→ **Directions**
Given the listing below, write out exactly the lines starting with the line that has "Definition starts_write (s" and going on through the line that has "else if starts_with", both kept.

*** Block opens ***

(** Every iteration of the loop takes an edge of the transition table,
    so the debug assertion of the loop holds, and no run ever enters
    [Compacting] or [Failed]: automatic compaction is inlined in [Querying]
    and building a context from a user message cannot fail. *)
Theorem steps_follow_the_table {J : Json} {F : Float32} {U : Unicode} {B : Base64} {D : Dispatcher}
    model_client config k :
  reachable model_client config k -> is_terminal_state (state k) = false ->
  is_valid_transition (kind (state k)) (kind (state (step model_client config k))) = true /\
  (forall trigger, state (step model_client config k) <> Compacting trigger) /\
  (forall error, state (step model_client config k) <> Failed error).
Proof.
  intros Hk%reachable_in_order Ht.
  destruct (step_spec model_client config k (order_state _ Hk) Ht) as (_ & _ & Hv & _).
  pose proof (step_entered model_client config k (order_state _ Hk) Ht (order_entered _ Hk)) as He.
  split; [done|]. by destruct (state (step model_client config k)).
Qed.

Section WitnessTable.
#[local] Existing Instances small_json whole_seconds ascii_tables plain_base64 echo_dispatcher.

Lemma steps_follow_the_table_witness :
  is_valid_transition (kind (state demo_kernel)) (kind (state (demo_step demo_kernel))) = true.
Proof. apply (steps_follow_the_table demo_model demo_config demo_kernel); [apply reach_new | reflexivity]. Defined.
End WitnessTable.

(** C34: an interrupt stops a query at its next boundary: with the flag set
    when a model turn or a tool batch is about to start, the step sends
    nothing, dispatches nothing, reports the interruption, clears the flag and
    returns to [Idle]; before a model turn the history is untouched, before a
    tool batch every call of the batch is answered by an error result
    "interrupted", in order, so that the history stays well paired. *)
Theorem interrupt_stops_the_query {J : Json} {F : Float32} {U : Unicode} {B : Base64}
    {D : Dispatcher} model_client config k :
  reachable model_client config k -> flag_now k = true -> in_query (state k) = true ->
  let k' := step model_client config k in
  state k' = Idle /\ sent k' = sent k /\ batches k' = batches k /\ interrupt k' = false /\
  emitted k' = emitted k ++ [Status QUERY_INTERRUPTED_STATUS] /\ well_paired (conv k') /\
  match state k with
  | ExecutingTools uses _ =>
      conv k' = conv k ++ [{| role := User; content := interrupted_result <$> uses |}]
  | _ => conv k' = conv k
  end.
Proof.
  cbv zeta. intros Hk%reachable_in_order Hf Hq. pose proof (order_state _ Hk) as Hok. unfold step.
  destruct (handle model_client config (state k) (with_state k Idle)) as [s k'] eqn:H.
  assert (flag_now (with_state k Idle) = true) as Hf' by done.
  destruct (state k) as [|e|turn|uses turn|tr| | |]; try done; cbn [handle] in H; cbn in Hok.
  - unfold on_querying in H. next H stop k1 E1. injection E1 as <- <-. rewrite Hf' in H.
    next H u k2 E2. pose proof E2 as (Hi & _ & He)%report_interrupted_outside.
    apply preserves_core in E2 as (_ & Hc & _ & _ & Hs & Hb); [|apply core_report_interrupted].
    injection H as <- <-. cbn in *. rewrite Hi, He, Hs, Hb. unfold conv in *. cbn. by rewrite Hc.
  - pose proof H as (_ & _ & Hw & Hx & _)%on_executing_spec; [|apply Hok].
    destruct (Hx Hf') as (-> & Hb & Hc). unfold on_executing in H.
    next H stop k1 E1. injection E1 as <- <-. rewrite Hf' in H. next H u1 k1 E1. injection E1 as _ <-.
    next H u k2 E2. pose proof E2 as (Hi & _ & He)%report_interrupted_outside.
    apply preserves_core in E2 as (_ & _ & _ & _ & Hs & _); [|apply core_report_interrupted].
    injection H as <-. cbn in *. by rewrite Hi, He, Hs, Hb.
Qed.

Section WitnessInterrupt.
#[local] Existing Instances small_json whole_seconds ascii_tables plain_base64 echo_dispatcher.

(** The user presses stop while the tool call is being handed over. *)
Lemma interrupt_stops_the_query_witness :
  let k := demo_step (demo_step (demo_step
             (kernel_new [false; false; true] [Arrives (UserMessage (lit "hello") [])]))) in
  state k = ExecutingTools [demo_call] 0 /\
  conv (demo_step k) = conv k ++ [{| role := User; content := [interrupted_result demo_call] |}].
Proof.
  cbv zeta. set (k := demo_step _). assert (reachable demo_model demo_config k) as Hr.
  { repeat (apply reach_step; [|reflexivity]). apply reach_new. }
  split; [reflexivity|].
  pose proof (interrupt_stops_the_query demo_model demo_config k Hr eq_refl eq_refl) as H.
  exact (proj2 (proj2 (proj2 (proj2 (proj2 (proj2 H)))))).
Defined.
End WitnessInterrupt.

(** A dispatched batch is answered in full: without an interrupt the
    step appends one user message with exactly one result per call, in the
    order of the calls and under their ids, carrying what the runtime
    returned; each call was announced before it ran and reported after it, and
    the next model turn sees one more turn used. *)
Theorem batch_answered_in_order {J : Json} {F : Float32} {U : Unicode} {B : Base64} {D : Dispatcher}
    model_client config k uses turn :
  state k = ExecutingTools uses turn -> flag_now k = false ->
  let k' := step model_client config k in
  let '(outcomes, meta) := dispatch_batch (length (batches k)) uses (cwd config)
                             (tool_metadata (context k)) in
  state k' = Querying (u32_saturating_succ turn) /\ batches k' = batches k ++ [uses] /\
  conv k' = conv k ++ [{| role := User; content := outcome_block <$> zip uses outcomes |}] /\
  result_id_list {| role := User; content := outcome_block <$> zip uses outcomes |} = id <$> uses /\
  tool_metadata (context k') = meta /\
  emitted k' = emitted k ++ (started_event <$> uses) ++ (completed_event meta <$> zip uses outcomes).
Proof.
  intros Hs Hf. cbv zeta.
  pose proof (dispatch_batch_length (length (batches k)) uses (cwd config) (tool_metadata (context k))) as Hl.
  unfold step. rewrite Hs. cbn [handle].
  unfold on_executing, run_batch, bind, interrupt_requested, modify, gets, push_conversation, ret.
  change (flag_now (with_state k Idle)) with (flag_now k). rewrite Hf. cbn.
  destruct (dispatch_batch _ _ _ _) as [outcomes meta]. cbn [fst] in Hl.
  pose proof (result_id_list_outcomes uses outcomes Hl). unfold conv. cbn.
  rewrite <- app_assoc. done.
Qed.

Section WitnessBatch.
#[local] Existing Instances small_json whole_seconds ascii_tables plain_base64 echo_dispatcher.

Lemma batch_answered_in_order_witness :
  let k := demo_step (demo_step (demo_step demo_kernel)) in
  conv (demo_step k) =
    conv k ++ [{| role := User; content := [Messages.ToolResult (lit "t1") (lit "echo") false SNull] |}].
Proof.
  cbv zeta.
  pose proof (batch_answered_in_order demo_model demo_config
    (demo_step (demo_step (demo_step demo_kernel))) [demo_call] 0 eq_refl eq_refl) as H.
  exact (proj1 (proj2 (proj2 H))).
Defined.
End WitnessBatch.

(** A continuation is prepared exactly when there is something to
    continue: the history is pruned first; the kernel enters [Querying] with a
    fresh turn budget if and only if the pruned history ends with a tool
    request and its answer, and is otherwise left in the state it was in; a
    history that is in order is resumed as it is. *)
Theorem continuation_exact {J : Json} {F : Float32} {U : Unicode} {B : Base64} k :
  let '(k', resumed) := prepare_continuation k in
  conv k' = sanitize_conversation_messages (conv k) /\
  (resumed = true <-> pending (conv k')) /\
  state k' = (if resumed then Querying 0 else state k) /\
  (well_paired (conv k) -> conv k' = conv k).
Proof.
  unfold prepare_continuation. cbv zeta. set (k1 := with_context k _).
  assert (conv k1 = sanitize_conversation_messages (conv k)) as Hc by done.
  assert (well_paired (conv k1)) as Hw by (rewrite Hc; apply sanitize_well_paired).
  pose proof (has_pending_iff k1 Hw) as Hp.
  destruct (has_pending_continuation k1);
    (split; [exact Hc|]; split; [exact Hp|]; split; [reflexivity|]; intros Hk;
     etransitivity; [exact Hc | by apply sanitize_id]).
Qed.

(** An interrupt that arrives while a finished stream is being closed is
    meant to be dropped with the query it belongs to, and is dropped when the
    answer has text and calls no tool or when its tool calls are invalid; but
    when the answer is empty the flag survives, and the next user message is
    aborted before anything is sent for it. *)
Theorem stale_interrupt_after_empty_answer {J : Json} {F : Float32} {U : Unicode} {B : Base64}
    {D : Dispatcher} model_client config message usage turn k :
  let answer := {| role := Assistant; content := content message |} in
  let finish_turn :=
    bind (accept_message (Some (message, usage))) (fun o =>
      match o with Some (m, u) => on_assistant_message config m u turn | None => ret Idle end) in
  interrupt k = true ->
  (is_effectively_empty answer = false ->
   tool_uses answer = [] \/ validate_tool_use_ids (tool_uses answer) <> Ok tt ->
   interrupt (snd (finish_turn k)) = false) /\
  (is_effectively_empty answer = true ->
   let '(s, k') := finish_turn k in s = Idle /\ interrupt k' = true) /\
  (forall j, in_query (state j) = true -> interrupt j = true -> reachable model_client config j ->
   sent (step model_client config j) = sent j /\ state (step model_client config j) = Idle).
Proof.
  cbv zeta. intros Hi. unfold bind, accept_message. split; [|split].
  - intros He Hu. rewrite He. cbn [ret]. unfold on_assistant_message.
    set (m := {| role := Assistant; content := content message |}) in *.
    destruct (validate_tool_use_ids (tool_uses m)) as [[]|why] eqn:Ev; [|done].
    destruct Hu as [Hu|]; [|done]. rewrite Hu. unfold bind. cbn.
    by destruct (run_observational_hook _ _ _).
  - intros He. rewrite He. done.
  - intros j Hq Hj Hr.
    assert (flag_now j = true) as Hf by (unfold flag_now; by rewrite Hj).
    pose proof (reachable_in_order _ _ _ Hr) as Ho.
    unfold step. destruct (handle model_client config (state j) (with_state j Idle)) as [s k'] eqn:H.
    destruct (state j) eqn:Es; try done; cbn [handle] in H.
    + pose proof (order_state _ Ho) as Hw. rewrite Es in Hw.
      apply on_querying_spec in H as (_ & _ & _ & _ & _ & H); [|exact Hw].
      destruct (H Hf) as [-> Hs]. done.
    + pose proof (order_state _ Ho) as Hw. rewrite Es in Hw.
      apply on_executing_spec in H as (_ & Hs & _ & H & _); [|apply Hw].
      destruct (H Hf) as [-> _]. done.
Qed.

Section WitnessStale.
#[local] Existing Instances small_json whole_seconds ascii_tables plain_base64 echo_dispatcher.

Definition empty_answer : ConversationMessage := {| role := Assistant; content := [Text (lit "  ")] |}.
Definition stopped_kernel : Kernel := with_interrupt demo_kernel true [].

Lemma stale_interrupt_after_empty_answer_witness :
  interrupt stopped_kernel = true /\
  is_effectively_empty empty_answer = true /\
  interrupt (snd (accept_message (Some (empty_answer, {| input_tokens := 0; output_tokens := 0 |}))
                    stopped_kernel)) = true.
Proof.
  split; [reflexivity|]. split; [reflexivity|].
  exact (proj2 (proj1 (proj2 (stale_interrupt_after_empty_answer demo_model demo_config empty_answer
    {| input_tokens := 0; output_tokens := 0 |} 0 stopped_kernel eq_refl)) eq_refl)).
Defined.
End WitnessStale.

*** Block closes ***
*** Block opens ***

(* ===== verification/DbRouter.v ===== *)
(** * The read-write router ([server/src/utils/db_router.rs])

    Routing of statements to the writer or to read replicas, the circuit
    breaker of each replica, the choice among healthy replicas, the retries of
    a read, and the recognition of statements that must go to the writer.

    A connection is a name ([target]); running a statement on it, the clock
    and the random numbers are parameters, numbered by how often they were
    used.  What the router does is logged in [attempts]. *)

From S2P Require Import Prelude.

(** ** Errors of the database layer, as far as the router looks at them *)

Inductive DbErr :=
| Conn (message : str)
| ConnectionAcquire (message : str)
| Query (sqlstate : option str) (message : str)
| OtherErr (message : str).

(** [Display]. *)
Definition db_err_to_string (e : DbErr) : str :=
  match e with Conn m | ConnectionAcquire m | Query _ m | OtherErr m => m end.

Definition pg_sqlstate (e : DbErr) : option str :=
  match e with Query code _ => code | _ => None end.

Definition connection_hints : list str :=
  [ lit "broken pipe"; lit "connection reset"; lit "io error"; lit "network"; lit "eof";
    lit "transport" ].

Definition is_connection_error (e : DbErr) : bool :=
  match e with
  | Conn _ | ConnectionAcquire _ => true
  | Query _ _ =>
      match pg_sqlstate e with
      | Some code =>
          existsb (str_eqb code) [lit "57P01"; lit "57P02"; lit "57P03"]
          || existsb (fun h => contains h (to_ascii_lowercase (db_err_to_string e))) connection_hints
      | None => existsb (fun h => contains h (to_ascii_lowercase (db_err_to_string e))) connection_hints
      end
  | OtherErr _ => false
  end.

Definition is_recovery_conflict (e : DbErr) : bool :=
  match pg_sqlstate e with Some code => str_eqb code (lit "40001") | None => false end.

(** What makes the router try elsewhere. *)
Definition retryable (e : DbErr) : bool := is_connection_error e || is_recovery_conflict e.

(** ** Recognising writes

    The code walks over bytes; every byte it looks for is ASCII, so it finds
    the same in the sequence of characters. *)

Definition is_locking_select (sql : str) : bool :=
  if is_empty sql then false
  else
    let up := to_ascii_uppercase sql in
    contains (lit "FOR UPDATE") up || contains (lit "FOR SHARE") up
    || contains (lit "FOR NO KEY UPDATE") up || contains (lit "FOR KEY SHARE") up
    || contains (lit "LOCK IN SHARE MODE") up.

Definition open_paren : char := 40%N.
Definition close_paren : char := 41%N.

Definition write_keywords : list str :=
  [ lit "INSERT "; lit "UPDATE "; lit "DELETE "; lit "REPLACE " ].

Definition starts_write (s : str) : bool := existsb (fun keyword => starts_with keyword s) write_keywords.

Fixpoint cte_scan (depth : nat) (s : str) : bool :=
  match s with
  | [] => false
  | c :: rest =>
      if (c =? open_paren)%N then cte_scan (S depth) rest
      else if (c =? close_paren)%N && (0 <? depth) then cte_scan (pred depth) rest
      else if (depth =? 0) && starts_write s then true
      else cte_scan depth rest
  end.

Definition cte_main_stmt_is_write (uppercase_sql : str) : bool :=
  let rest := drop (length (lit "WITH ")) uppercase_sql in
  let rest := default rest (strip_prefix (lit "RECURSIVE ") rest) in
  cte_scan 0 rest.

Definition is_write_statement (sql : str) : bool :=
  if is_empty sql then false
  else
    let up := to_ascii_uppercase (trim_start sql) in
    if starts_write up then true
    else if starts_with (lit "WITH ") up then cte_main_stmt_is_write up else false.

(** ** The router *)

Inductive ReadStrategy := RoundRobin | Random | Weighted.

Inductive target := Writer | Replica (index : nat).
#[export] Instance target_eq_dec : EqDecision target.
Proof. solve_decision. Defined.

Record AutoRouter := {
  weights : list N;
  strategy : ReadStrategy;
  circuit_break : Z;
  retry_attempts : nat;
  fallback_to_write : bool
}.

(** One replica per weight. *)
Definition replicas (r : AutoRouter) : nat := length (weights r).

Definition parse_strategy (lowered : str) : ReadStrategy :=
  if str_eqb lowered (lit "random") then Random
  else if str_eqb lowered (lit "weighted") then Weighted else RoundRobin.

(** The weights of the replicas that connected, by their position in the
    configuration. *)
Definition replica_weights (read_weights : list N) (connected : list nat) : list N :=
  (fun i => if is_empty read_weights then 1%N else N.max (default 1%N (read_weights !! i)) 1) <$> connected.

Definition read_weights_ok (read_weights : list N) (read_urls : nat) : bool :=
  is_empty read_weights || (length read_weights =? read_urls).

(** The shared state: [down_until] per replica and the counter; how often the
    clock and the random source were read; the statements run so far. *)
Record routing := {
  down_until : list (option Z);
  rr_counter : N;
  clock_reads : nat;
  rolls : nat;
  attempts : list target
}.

*** Block closes ***
*** Block opens ***

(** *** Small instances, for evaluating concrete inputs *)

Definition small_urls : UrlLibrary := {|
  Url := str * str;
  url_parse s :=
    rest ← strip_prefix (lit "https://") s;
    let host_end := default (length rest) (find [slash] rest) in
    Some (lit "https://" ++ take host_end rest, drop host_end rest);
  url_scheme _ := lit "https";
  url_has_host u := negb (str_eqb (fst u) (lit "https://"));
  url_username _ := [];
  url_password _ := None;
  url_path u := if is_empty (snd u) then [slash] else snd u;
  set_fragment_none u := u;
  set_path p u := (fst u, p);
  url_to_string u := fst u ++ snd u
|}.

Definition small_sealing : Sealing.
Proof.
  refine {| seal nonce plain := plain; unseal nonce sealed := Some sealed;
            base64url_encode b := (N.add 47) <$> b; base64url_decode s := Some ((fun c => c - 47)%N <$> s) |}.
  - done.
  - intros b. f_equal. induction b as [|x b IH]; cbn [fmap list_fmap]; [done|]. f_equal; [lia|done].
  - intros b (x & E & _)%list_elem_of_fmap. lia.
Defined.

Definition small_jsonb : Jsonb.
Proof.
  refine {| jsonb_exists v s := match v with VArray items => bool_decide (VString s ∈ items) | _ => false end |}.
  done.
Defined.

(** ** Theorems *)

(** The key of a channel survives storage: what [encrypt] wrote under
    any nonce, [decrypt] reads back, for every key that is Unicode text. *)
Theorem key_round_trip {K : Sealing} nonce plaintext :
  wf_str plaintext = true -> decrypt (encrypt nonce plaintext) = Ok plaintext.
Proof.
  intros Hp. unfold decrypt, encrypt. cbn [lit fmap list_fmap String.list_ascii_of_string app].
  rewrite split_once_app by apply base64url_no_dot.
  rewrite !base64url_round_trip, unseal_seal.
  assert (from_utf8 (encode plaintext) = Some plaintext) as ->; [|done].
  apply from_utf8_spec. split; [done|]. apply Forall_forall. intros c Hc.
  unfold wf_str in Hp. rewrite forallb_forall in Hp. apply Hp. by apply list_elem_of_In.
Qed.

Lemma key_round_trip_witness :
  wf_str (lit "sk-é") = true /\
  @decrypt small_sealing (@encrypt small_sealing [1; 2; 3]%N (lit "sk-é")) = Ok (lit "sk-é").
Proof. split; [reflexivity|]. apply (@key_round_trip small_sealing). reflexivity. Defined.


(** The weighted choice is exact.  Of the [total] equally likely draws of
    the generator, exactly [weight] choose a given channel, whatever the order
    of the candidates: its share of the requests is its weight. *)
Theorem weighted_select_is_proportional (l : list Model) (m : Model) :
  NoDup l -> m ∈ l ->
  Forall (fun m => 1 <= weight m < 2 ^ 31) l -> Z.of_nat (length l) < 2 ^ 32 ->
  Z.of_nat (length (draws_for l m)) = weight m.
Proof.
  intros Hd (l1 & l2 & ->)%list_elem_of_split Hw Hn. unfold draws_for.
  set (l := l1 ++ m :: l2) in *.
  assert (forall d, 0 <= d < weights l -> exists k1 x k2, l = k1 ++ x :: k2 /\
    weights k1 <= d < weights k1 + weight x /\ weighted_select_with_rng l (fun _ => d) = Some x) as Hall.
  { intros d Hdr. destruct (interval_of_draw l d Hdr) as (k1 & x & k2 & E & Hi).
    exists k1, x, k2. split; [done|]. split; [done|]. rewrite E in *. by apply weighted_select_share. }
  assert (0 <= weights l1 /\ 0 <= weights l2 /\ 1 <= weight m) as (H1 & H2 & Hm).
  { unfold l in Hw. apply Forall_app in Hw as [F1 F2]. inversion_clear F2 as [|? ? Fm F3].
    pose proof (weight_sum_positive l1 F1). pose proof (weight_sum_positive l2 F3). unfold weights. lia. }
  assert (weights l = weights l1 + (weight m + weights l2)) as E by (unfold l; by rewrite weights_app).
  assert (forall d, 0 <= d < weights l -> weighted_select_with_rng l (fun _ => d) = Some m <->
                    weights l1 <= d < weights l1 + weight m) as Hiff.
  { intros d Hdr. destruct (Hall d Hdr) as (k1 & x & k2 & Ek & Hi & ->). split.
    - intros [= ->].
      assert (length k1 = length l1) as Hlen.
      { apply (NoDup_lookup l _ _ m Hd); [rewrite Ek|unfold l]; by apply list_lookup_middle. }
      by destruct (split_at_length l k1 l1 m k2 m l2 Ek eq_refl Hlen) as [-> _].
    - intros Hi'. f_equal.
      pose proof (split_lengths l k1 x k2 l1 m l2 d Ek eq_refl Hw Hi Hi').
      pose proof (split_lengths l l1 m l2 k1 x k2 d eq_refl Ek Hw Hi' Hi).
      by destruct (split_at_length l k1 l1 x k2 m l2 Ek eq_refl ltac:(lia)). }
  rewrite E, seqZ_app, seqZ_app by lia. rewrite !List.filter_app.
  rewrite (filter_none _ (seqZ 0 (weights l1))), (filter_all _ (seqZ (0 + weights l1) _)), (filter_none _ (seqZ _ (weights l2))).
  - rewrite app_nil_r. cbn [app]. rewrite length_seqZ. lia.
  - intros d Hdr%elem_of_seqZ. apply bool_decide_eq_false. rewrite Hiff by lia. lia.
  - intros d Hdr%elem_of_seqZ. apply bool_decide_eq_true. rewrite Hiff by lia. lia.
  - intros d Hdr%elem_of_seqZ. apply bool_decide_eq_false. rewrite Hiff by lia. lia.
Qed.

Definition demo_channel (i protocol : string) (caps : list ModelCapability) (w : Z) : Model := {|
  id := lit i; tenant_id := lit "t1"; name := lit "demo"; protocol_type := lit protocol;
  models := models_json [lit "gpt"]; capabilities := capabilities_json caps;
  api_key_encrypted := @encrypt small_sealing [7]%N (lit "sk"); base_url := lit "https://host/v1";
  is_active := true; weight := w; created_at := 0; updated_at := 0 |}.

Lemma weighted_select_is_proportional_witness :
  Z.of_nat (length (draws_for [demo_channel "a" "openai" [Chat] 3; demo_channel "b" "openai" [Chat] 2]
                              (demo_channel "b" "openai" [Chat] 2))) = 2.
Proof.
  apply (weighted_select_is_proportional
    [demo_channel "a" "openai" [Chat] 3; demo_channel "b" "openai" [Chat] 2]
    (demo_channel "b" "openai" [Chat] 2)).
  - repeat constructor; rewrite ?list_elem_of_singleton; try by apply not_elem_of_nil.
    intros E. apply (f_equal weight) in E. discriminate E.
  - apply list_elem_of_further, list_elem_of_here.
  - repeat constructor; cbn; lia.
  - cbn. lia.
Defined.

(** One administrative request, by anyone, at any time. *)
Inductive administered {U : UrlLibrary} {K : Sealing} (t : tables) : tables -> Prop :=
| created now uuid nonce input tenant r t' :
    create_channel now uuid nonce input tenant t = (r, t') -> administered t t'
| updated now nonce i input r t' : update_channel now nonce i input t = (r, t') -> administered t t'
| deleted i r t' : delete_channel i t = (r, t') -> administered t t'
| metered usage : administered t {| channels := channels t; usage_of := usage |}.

*** Block closes ***

→ **Response box**
Definition starts_write (s : str) : bool := existsb (fun keyword => starts_with keyword s) write_keywords.

Fixpoint cte_scan (depth : nat) (s : str) : bool :=
  match s with
  | [] => false
  | c :: rest =>
      if (c =? open_paren)%N then cte_scan (S depth) rest
      else if (c =? close_paren)%N && (0 <? depth) then cte_scan (pred depth) rest
      else if (depth =? 0) && starts_write s then true
      else cte_scan depth rest
  end.

Definition cte_main_stmt_is_write (uppercase_sql : str) : bool :=
  let rest := drop (length (lit "WITH ")) uppercase_sql in
  let rest := default rest (strip_prefix (lit "RECURSIVE ") rest) in
  cte_scan 0 rest.

Definition is_write_statement (sql : str) : bool :=
  if is_empty sql then false
  else
    let up := to_ascii_uppercase (trim_start sql) in
    if starts_write up then true
    else if starts_with (lit "WITH ") up then cte_main_stmt_is_write up else false.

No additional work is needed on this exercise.